The 6 in-house specifications, max, sort, binary search, key-value state machine, token-wre, simpleAuction-wre, and two open source specs, div, and NthHarmonic are included in whole. div and NthHarmonic are transcribed to dafny from "Exploring automatic specification repair in dafny programs". Token-wre and simpleAuction-wre were taken from "Deductive verification of smart contracts with dafny" with small modifications to artificially introduce bugs into the corresponding specs.
In the following table is the list of all specs. For the open-source specs, the link corresponds to the initial commit that was used when testing the spec with FSVT.
| Spec Name | Source |
|---|---|
| Max | ./specs |
| Sort | ./specs |
| Binary Search | ./specs |
| Key-Value Store SM | ./specs |
| token-wre | ./specs |
| simpleAuction-wre | ./specs |
| div | ./specs |
| NthHarmonic | ./specs |
| QBFT | external |
| Distributed Validator | external |
| daisy-nfsd | external |
| TrueSat | external |
| Eth2.0 | external |
| AWS ESDK | external |
To run all automatic experiments (Both Mutation Testing and Automatic Sanity Checking experiments) described in the OSDI paper, run: ./runAllExperiments.sh
It is recommended to run this command in a detached shell session since it will take some time to complete. For example:
screen -S runExperiments
./runAllExperiments.sh
[Ctrl-a][Ctrl-d] #This detaches the screen "runExperiments"
#To reattach
screen -R runExperiments
NOTE: Running
./runExperiments.shwill automatically clone all external specs into the./specdirectory to the originally tested commit hash. Additionally, small patches will be applied to external specs to accommodate for small syntactical changes between Dafny versions.
Output and logs for each experiment will be found in ./experimentOutput split into different sub-directories for each spec and each experiment. The tail of each produced file's name ending in ..._output.txt for each experiment will show the final results.
After ./runExperiments.sh finishes, check ./experimentOutput/finalResults.txt for recreation of Tables 3 and 4 from the paper based on the results of running ./runExperiments.sh
NOTE: The original experimental setup consisted of 1 root node and 20 nodes running the dafny-GRPC servers to parallelize checking verification conditions. Using a different configuration will impact the total time to run each experiment. The time difference is approximately linear based on the number of nodes; for example, running with 21 nodes an experiment taking approximately 160 min will be 3x as long when running the same experiment with 7 nodes. Having too few nodes may cause verification timeouts that result from overloading the various nodes, to run the full experiments it is recommended to have at least 7 nodes.
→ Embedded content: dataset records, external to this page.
(* ===== verification/Encoding.v ===== *)
(** * Bytes as text: hex, base64, length prefixes

    encoding/hex, encoding/base64 (StdEncoding) and the big-endian length
    prefixes of internal/attestation and internal/bootstrap.  A byte string is
    a [string]. *)

From S2P Require Import Prelude.
From stdpp Require Import base strings list tactics.
From Stdlib Require Import ZArith Lia Ascii.

Module Encoding.
Local Open Scope N_scope.

(** ** Bytes *)

Definition byte_of (n : N) : ascii := ascii_of_N (n mod 256).

Lemma N_of_byte_of n : n < 256 → N_of_ascii (byte_of n) = n.
Proof. intros. unfold byte_of. rewrite N.mod_small by done. by apply N_ascii_embedding. Qed.

Lemma byte_of_N_of c : byte_of (N_of_ascii c) = c.
Proof. unfold byte_of. rewrite N.mod_small by apply N_ascii_bounded. apply ascii_N_embedding. Qed.

(** A decidable fact about the numbers below a bound. *)
Lemma below_spec (m : nat) (P : N → Prop) `{∀ n, Decision (P n)} :
  forallb (λ k, bool_decide (P (N.of_nat k))) (seq 0 m) = true → ∀ n, n < N.of_nat m → P n.
Proof.
  intros Hf n Hn. rewrite forallb_forall in Hf. specialize (Hf (N.to_nat n)). rewrite N2Nat.id in Hf.
  apply bool_decide_eq_true in Hf; [done|]. apply in_seq. lia.
Qed.

(** ** Strings *)

Lemma string_app_cons c (a b : string) : (String c a +:+ b = String c (a +:+ b))%string.
Proof. done. Qed.

Lemma string_app_assoc (a b c : string) : (a +:+ (b +:+ c) = (a +:+ b) +:+ c)%string.
Proof. induction a as [|x a IH]; [done|]. by rewrite !string_app_cons, IH. Qed.

Lemma string_app_nil_r (a : string) : (a +:+ "" = a)%string.
Proof. induction a as [|x a IH]; [done|]. by rewrite string_app_cons, IH. Qed.

Lemma string_length_app (a b : string) : String.length (a +:+ b) = (String.length a + String.length b)%nat.
Proof. induction a as [|x a IH]; [done|]. rewrite string_app_cons. cbn [String.length]. by rewrite IH. Qed.

Lemma string_app_inj_l (a b c d : string) :
  String.length a = String.length b → (a +:+ c = b +:+ d)%string → a = b ∧ c = d.
Proof.
  revert b. induction a as [|x a IH]; intros [|y b] Hl He; try done.
  rewrite !string_app_cons in He. injection He as -> He. injection Hl as Hl. by destruct (IH b Hl He) as [-> ->].
Qed.

(** ** hex *)

Definition hex_digit (n : N) : ascii := if n <? 10 then byte_of (48 + n) else byte_of (87 + n).

Definition hex_value (c : ascii) : option N :=
  let n := N_of_ascii c in
  if (48 <=? n) && (n <=? 57) then Some (n - 48)
  else if (97 <=? n) && (n <=? 102) then Some (n - 87)
  else if (65 <=? n) && (n <=? 70) then Some (n - 55)
  else None.

(** [hex.EncodeToString] *)
Fixpoint hex_encode (s : string) : string :=
  match s with
  | EmptyString => EmptyString
  | String c s' =>
      let n := N_of_ascii c in String (hex_digit (n / 16)) (String (hex_digit (n mod 16)) (hex_encode s'))
  end.

(** [hex.DecodeString]; [None] stands for its error. *)
Fixpoint hex_decode (s : string) : option string :=
  match s with
  | EmptyString => Some EmptyString
  | String a (String b s') =>
      x ← hex_value a; y ← hex_value b; t ← hex_decode s'; Some (String (byte_of (16 * x + y)) t)
  | String _ EmptyString => None
  end.

Lemma hex_value_digit n : n < 16 → hex_value (hex_digit n) = Some n.
Proof. apply (below_spec 16 (λ n, hex_value (hex_digit n) = Some n)). vm_compute. reflexivity. Qed.

Lemma hex_roundtrip s : hex_decode (hex_encode s) = Some s.
Proof.
  induction s as [|c s IH]; [done|]. cbn [hex_encode hex_decode].
  pose proof (N_ascii_bounded c).
  rewrite !hex_value_digit by (apply N.Div0.div_lt_upper_bound || apply N.mod_lt; lia). cbn. rewrite IH. cbn.
  rewrite <- (N.div_mod (N_of_ascii c) 16) by done. by rewrite byte_of_N_of.
Qed.

Lemma hex_encode_inj s t : hex_encode s = hex_encode t → s = t.
Proof. intros H. apply (f_equal hex_decode) in H. rewrite !hex_roundtrip in H. by injection H. Qed.

Lemma hex_encode_length s : String.length (hex_encode s) = (2 * String.length s)%nat.
Proof. induction s as [|c s IH]; cbn [hex_encode String.length]; [done|]. rewrite IH. lia. Qed.

Lemma hex_digit_lower n : n < 16 → lower_ascii (hex_digit n) = hex_digit n ∧ is_space (hex_digit n) = false.
Proof. apply (below_spec 16 (λ n, lower_ascii (hex_digit n) = hex_digit n ∧ is_space (hex_digit n) = false)). vm_compute. reflexivity. Qed.

(** ** base64, standard alphabet with padding *)

Definition b64_char (n : N) : ascii :=
  if n <? 26 then byte_of (65 + n) else if n <? 52 then byte_of (71 + n) else if n <? 62 then byte_of (n - 4)
  else if n =? 62 then "+"%char else "/"%char.

Definition b64_value (c : ascii) : option N :=
  let n := N_of_ascii c in
  if (65 <=? n) && (n <=? 90) then Some (n - 65)
  else if (97 <=? n) && (n <=? 122) then Some (n - 71)
  else if (48 <=? n) && (n <=? 57) then Some (n + 4)
  else if n =? 43 then Some 62 else if n =? 47 then Some 63 else None.

(** [base64.StdEncoding.EncodeToString] *)
Fixpoint b64_encode (s : string) : string :=
  match s with
  | String a (String b (String c s')) =>
      let n := 65536 * N_of_ascii a + 256 * N_of_ascii b + N_of_ascii c in
      String (b64_char (n / 262144)) (String (b64_char (n / 4096 mod 64)) (String (b64_char (n / 64 mod 64))
        (String (b64_char (n mod 64)) (b64_encode s'))))
  | String a (String b EmptyString) =>
      let n := 65536 * N_of_ascii a + 256 * N_of_ascii b in
      String (b64_char (n / 262144)) (String (b64_char (n / 4096 mod 64)) (String (b64_char (n / 64 mod 64)) "="))
  | String a EmptyString =>
      let n := 65536 * N_of_ascii a in
      String (b64_char (n / 262144)) (String (b64_char (n / 4096 mod 64)) "==")
  | EmptyString => EmptyString
  end.

Definition is_pad (c : ascii) : bool := Ascii.eqb c "="%char.

Fixpoint b64_quads (s : string) : option string :=
  match s with
  | EmptyString => Some EmptyString
  | String a (String b (String c (String d s'))) =>
      x ← b64_value a; y ← b64_value b;
      if is_pad d then
        if negb (String.eqb s' "") then None
        else if is_pad c then Some (String (byte_of (4 * x + y / 16)) "")
        else z ← b64_value c;
             Some (String (byte_of (4 * x + y / 16)) (String (byte_of (16 * (y mod 16) + z / 4)) ""))
      else
        z ← b64_value c; w ← b64_value d; t ← b64_quads s';
        Some (String (byte_of (4 * x + y / 16)) (String (byte_of (16 * (y mod 16) + z / 4))
          (String (byte_of (64 * (z mod 4) + w)) t)))
  | _ => None
  end.

Definition is_newline (c : ascii) : bool := let n := N_of_ascii c in (n =? 10) || (n =? 13).

Fixpoint strip_newlines (s : string) : string :=
  match s with
  | EmptyString => EmptyString
  | String c s' => if is_newline c then strip_newlines s' else String c (strip_newlines s')
  end.

(** [base64.StdEncoding.DecodeString]: line breaks are skipped, the unused
    bits of the last character are not checked. *)
Definition b64_decode (s : string) : option string := b64_quads (strip_newlines s).

Lemma b64_char_spec n :
  n < 64 → b64_value (b64_char n) = Some n ∧ is_pad (b64_char n) = false ∧ is_newline (b64_char n) = false.
Proof.
  apply (below_spec 64 (λ n, b64_value (b64_char n) = Some n ∧ is_pad (b64_char n) = false ∧ is_newline (b64_char n) = false)).
  vm_compute. reflexivity.
Qed.

Lemma N_split m a : m ≠ 0 → ∃ q r, a = m * q + r ∧ r < m.
Proof. intros Hm. exists (a / m), (a mod m). split; [by apply N.div_mod|by apply N.mod_lt]. Qed.

Lemma b64_quad_a a b c : a < 256 → b < 256 → c < 256 →
  let n := 65536 * a + 256 * b + c in
  n / 262144 < 64 ∧ n / 4096 mod 64 < 64 ∧ n / 64 mod 64 < 64 ∧ n mod 64 < 64 ∧
  4 * (n / 262144) + n / 4096 mod 64 / 16 = a ∧
  16 * (n / 4096 mod 64 mod 16) + n / 64 mod 64 / 4 = b ∧
  64 * (n / 64 mod 64 mod 4) + n mod 64 = c.
Proof.
  intros Ha Hb Hc n. subst n.
  destruct (N_split 4 a) as (a1 & a0 & -> & ?); [done|]. assert (a1 < 64) by lia.
  destruct (N_split 16 b) as (b1 & b0 & -> & ?); [done|]. assert (b1 < 16) by lia.
  destruct (N_split 64 c) as (c1 & c0 & -> & ?); [done|]. assert (c1 < 4) by lia.
  assert ((65536 * (4 * a1 + a0) + 256 * (16 * b1 + b0) + (64 * c1 + c0)) / 262144 = a1) as ->
    by (symmetry; apply (N.div_unique _ _ _ (65536 * a0 + 256 * (16 * b1 + b0) + (64 * c1 + c0))); lia).
  assert ((65536 * (4 * a1 + a0) + 256 * (16 * b1 + b0) + (64 * c1 + c0)) / 4096 = 64 * a1 + (16 * a0 + b1)) as ->
    by (symmetry; apply (N.div_unique _ _ _ (256 * b0 + (64 * c1 + c0))); lia).
  assert ((65536 * (4 * a1 + a0) + 256 * (16 * b1 + b0) + (64 * c1 + c0)) / 64 = 64 * (64 * a1 + (16 * a0 + b1)) + (4 * b0 + c1)) as ->
    by (symmetry; apply (N.div_unique _ _ _ c0); lia).
  assert ((65536 * (4 * a1 + a0) + 256 * (16 * b1 + b0) + (64 * c1 + c0)) mod 64 = c0) as ->
    by (symmetry; apply (N.mod_unique _ _ (64 * (64 * a1 + (16 * a0 + b1)) + (4 * b0 + c1))); lia).
  assert ((64 * a1 + (16 * a0 + b1)) mod 64 = 16 * a0 + b1) as -> by (symmetry; apply (N.mod_unique _ _ a1); lia).
  assert ((64 * (64 * a1 + (16 * a0 + b1)) + (4 * b0 + c1)) mod 64 = 4 * b0 + c1) as ->
    by (symmetry; apply (N.mod_unique _ _ (64 * a1 + (16 * a0 + b1))); lia).
  assert ((16 * a0 + b1) / 16 = a0) as -> by (symmetry; apply (N.div_unique _ _ _ b1); lia).
  assert ((16 * a0 + b1) mod 16 = b1) as -> by (symmetry; apply (N.mod_unique _ _ a0); lia).
  assert ((4 * b0 + c1) / 4 = b0) as -> by (symmetry; apply (N.div_unique _ _ _ c1); lia).
  assert ((4 * b0 + c1) mod 4 = c1) as -> by (symmetry; apply (N.mod_unique _ _ b0); lia).
  lia.
Qed.

Lemma string_ind2 (P : string → Prop) :
  P "" → (∀ a, P (String a "")) → (∀ a b s, P s → P (String a (String b s))) → ∀ s, P s.
Proof. intros H0 H1 H2. fix IH 1. intros [|a [|b s]]; [done|apply H1|]. apply H2, IH. Qed.

Lemma string_ind3 (P : string → Prop) :
  P "" → (∀ a, P (String a "")) → (∀ a b, P (String a (String b ""))) →
  (∀ a b c s, P s → P (String a (String b (String c s)))) → ∀ s, P s.
Proof.
  intros H0 H1 H2 H3. fix IH 1. intros [|a [|b [|c s]]]; [done|apply H1|apply H2|]. apply H3, IH.
Qed.

(** The four characters of three bytes. *)
Ltac b64_quad a b c :=
  let H := fresh in
  pose proof (b64_quad_a a b c) as H; cbn zeta in H; rewrite ?N.mul_0_r, ?N.add_0_r in H;
  destruct H as (? & ? & ? & ? & ? & ? & ?);
    [first [apply N_ascii_bounded|done]..|];
  repeat match goal with
  | Hn : ?n < 64 |- _ => destruct (b64_char_spec n Hn) as (? & ? & ?); clear Hn
  end;
  repeat match goal with
  | He : is_newline (b64_char _) = false |- _ => rewrite ?He; clear He
  | He : is_pad (b64_char _) = false |- _ => rewrite ?He; clear He
  | He : b64_value (b64_char _) = Some _ |- _ => rewrite ?He; clear He
  end.

Lemma b64_strip s : strip_newlines (b64_encode s) = b64_encode s.
Proof.
  induction s as [|a|a b|a b c s IH] using string_ind3; [done|..]; cbn [b64_encode strip_newlines]; cbn zeta.
  - by b64_quad (N_of_ascii a) 0 0.
  - by b64_quad (N_of_ascii a) (N_of_ascii b) 0.
  - b64_quad (N_of_ascii a) (N_of_ascii b) (N_of_ascii c). by rewrite IH.
Qed.

Lemma b64_roundtrip s : b64_decode (b64_encode s) = Some s.
Proof.
  unfold b64_decode. rewrite b64_strip.
  induction s as [|a|a b|a b c s IH] using string_ind3; [done|..]; cbn [b64_encode b64_quads]; cbn zeta.
  - b64_quad (N_of_ascii a) 0 0. cbn [mbind option_bind]. change (is_pad "=") with true. cbn iota.
    change (String.eqb "" "") with true. cbn iota. cbn [negb]. rewrite H3. by rewrite byte_of_N_of.
  - b64_quad (N_of_ascii a) (N_of_ascii b) 0. cbn [mbind option_bind]. change (is_pad "=") with true.
    change (String.eqb "" "") with true. cbn [negb]. rewrite H3, H4. by rewrite !byte_of_N_of.
  - b64_quad (N_of_ascii a) (N_of_ascii b) (N_of_ascii c). cbn [mbind option_bind]. rewrite IH. cbn [mbind option_bind].
    rewrite H3, H4, H5. by rewrite !byte_of_N_of.
Qed.

Lemma b64_encode_length s : String.length (b64_encode s) = (4 * ((String.length s + 2) / 3))%nat.
Proof.
  induction s as [|a|a b|a b c s IH] using string_ind3; [done..|]. cbn [b64_encode String.length]. cbn zeta.
  cbn [String.length]. rewrite IH. replace (S (S (S (String.length s))) + 2)%nat with (1 * 3 + (String.length s + 2))%nat by lia.
  rewrite Nat.div_add_l by done. lia.
Qed.

Lemma hex_decode_length s t : hex_decode s = Some t → String.length s = (2 * String.length t)%nat.
Proof.
  revert t. induction s as [| |a b s IH] using string_ind2; intros t; cbn [hex_decode]; [by intros [= <-]|done|].
  destruct (hex_value a); [|done]. destruct (hex_value b); [|done]. cbn. destruct (hex_decode s) as [u|] eqn:E; [|done].
  intros [= <-]. cbn [String.length]. rewrite (IH u) by done. lia.
Qed.

(** ** Big-endian length prefixes *)

(** The [k] low bytes of [n], most significant first. *)
Fixpoint be_bytes (k : nat) (n : N) : string :=
  match k with
  | O => EmptyString
  | S k' => String (byte_of (n / 256 ^ N.of_nat k')) (be_bytes k' n)
  end.

Fixpoint be_value (s : string) : N :=
  match s with
  | EmptyString => 0
  | String c s' => N_of_ascii c * 256 ^ N.of_nat (String.length s') + be_value s'
  end.

Lemma be_bytes_length k n : String.length (be_bytes k n) = k.
Proof. induction k as [|k IH]; cbn; [done|]. by rewrite IH. Qed.

Lemma be_value_bytes k n : be_value (be_bytes k n) = n mod 256 ^ N.of_nat k.
Proof.
  induction k as [|k IH]; cbn [be_bytes be_value]; [by rewrite N.mod_1_r|].
  rewrite IH, be_bytes_length. unfold byte_of. rewrite N_ascii_embedding by (by apply N.mod_lt).
  replace (256 ^ N.of_nat (S k)) with (256 ^ N.of_nat k * 256) by (rewrite Nat2N.inj_succ, N.pow_succ_r'; lia).
  rewrite N.Div0.mod_mul_r. lia.
Qed.

(** [writeLenPrefixed] with a prefix of [k] bytes: the length wraps at [256^k]. *)
Definition len_prefixed (k : nat) (b : string) : string :=
  be_bytes k (N.of_nat (String.length b)) +:+ b.

(** A string of a length the prefix can hold. *)
Definition fits (k : nat) (b : string) : Prop := N.of_nat (String.length b) < 256 ^ N.of_nat k.

Lemma substring_short s n : (String.length s ≤ n)%nat → String.substring 0 n s = s.
Proof. revert n. induction s as [|c s IH]; intros [|n] H; cbn in *; [done..|lia|]. by rewrite IH by lia. Qed.

Lemma len_prefixed_inj k a b r1 r2 :
  fits k a → fits k b → (len_prefixed k a +:+ r1 = len_prefixed k b +:+ r2)%string → a = b ∧ r1 = r2.
Proof.
  unfold len_prefixed, fits. intros Ha Hb. rewrite <- !string_app_assoc.
  intros [He Hr]%string_app_inj_l; [|by rewrite !be_bytes_length].
  apply (f_equal be_value) in He. rewrite !be_value_bytes, !N.mod_small in He by done.
  apply string_app_inj_l in Hr; [done|lia].
Qed.

Lemma len_prefixed_length k b : String.length (len_prefixed k b) = (k + String.length b)%nat.
Proof. unfold len_prefixed. by rewrite string_length_app, be_bytes_length. Qed.

End Encoding.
There is a minimum bound for the time to run each experiment, as even if all verification tasks can be parallelized, larger systems like qbft and DVT still will take 1-2 hours for a full end-to-end proof.
NOTE: Some results in appearing in
./experimentOutput/finalResults.txtmay differ slightly from Table 4 in the included pdf.
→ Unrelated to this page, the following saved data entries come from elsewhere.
Lemma same_string a b : same (VString a) (VString b) → utf8_valid a = true → utf8_valid b = true → a = b.
Proof. intros [[= H] _] Ha Hb. by apply json_body_inj. Qed.

Lemma same_bool a b : same (VBool a) (VBool b) → a = b.
Proof. intros [[= H] _]. by destruct a, b. Qed.

Lemma same_int a b : same (VInt a) (VInt b) → a = b.
Proof. intros [[= H] _]. by apply (inj pretty). Qed.

Lemma same_float x y : same (VFloat x) (VFloat y) → x = y.
Proof.
  intros ([= H] & [s Hx] & [t Hy]). cbn in Hx, Hy. unfold write_float in *.
  destruct (json_number x) as [a|] eqn:Ea, (json_number y) as [b|] eqn:Eb; try done.
  cbn in H. subst b. by eapply json_number_inj.
Qed.

Lemma same_strings o1 o2 :
  same (VStrings o1) (VStrings o2) → (∀ l s, o1 = Some l ∨ o2 = Some l → s ∈ l → utf8_valid s = true) → o1 = o2.
Proof.
  intros [H _] Hv. destruct o1 as [l1|], o2 as [l2|]; cbn in H; try done. injection H as H. f_equal.
  assert (∀ s, s ∈ l1 → utf8_valid s = true) as Hv1 by eauto.
  assert (∀ s, s ∈ l2 → utf8_valid s = true) as Hv2 by eauto. clear Hv.
  revert l2 H Hv2. induction l1 as [|a l1 IH]; intros [|b l2]; cbn; try done. intros [= Hab H] Hv2. f_equal.
  - apply json_body_inj; [apply Hv1; by left|apply Hv2; by left|done].
  - apply IH; [|done|]; intros s Hs; [apply Hv1|apply Hv2]; by right.
Qed.

Lemma write_seq_ok l s : write_seq l = Ok s → Forall (λ r, ∃ x, r = Ok x) l.
Proof.
  revert s. induction l as [|r l IH]; intros s; [constructor|]. destruct l as [|r' l].
  - cbn. intros ->. repeat constructor. by eexists.
  - change (write_seq (r :: r' :: l)) with (a ← r; b ← write_seq (r' :: l); Ok (a +:+ "," +:+ b)).
    intros (a & -> & (b & Hb & _)%res_bind_ok)%res_bind_ok. constructor; [by eexists|eauto].
Qed.

Lemma written_map m : written (VMap m) → Forall (λ p, written p.2) m.
Proof.
  intros [s Hs]. cbn in Hs. apply res_bind_ok in Hs as (t & Ht & _). apply write_seq_ok in Ht.
  apply (Forall_fmap write_entry (λ r, ∃ x, r = Ok x)) in Ht. rewrite sort_keys_perm in Ht.
  apply (Forall_fmap (λ p : string * value, (p.1, writeSortedJSON p.2))) in Ht. eapply Forall_impl; [done|].
  intros [k v] [x (y & Hy & _)%res_bind_ok]. by exists y.
Qed.

Lemma written_maps l : written (VMaps (Some l)) → Forall (λ m, written (VMap m)) l.
Proof.
  intros [s Hs]. cbn in Hs. apply res_bind_ok in Hs as (t & Ht & _). apply write_seq_ok in Ht.
  apply (Forall_fmap (λ m, writeSortedMap (map (λ p, (p.1, writeSortedJSON p.2)) m))) in Ht.
  eapply Forall_impl; [done|]. done.
Qed.

(** Distinct keys, written as they are. *)
Definition plain_keys (ks : list string) : Prop := NoDup ks ∧ Forall (λ k, json_body k = k) ks.

#[export] Instance plain_keys_dec ks : Decision (plain_keys ks).
Proof. unfold plain_keys. apply _. Defined.

(** What the two maps hold at a key. *)
Definition same_at (o1 o2 : option value) : Prop :=
  match o1, o2 with Some a, Some b => same a b | None, None => True | _, _ => False end.

Lemma same_map m1 m2 k :
  same (VMap m1) (VMap m2) → plain_keys m1.*1 → plain_keys m2.*1 → same_at (field k m1) (field k m2).
Proof.
  intros (H & H1%written_map & H2%written_map) [Hn1 Hp1] [Hn2 Hp2]. cbn in H.
  assert (∀ m, map (λ p : string * value, (p.1, tree_of p.2)) m = (λ p, (p.1, tree_of p.2)) <$> m) as Hf by done.
  rewrite !Hf in H.
  assert (∀ m : list (string * value), ((λ p, (p.1, tree_of p.2)) <$> m).*1 = m.*1) as Hkeys.
  { intros m. rewrite <- list_fmap_compose. by apply list_fmap_ext. }
  apply (obj_field _ _ k) in H; [|by rewrite Hkeys..|].
  2: { intros k'. rewrite !Hkeys. rewrite Forall_forall in Hp1, Hp2. naive_solver. }
  rewrite !field_fmap in H. unfold same_at.
  destruct (field k m1) as [a|] eqn:Ea, (field k m2) as [b|] eqn:Eb; cbn in H; try done. injection H as H.
  apply field_elem in Ea, Eb; [|done..]. rewrite Forall_forall in H1, H2. split; [done|]. split.
  - by apply (H1 (k, a)).
  - by apply (H2 (k, b)).
Qed.

Lemma same_maps l1 l2 : same (VMaps (Some l1)) (VMaps (Some l2)) → Forall2 (λ m1 m2, same (VMap m1) (VMap m2)) l1 l2.
Proof.
  intros (H & H1%written_maps & H2%written_maps). cbn in H. injection H as H.
  revert l2 H H2. induction H1 as [|m1 l1 Hm1 _ IH]; intros [|m2 l2]; cbn; try done.
  intros [= Hm Hl] [Hm2 H2]%Forall_cons. constructor; [|by apply IH]. split; [exact (f_equal TObj Hm)|done].
Qed.

End values.
Arguments value F : clear implicits.

(** ** A text for every float64 *)

Definition digit_char (c : ascii) : bool := in_range 48 57 c.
- The time taken for each experiment will vary based on the number of nodes, the CPU load at each node, and the black-box nature of z3, so there may be some variance in timing.
- The number of alive mutations for the
Divspec will appear higher (8 vs 3). This is due to a limitation in the final step of the mutation framework that is incompatible with this type of spec in classifying alive mutations into a DAG. The result of reducing the 8 alive mutations to 3 is calculated manually with the assistance of Dafny. Details on how to achieve this are included in comments in./specs/div/div.dfy.- The number of generated mutations for QBFT NetworkInit, QBFT AdversaryInit, and DVT AdversaryNext should be 44, 35, and 110 respectively. These are updated results due to an improvement in avoiding producing duplicate mutations and will be adjusted in the camera-ready version. The orignal numbers are from older experiments, and are typos. The difference in mutations is due to duplicate or logically equivalent mutations so this difference does not affect the final number of alive mutations or even the total set of mutations tested, just accounts for duplicated mutations.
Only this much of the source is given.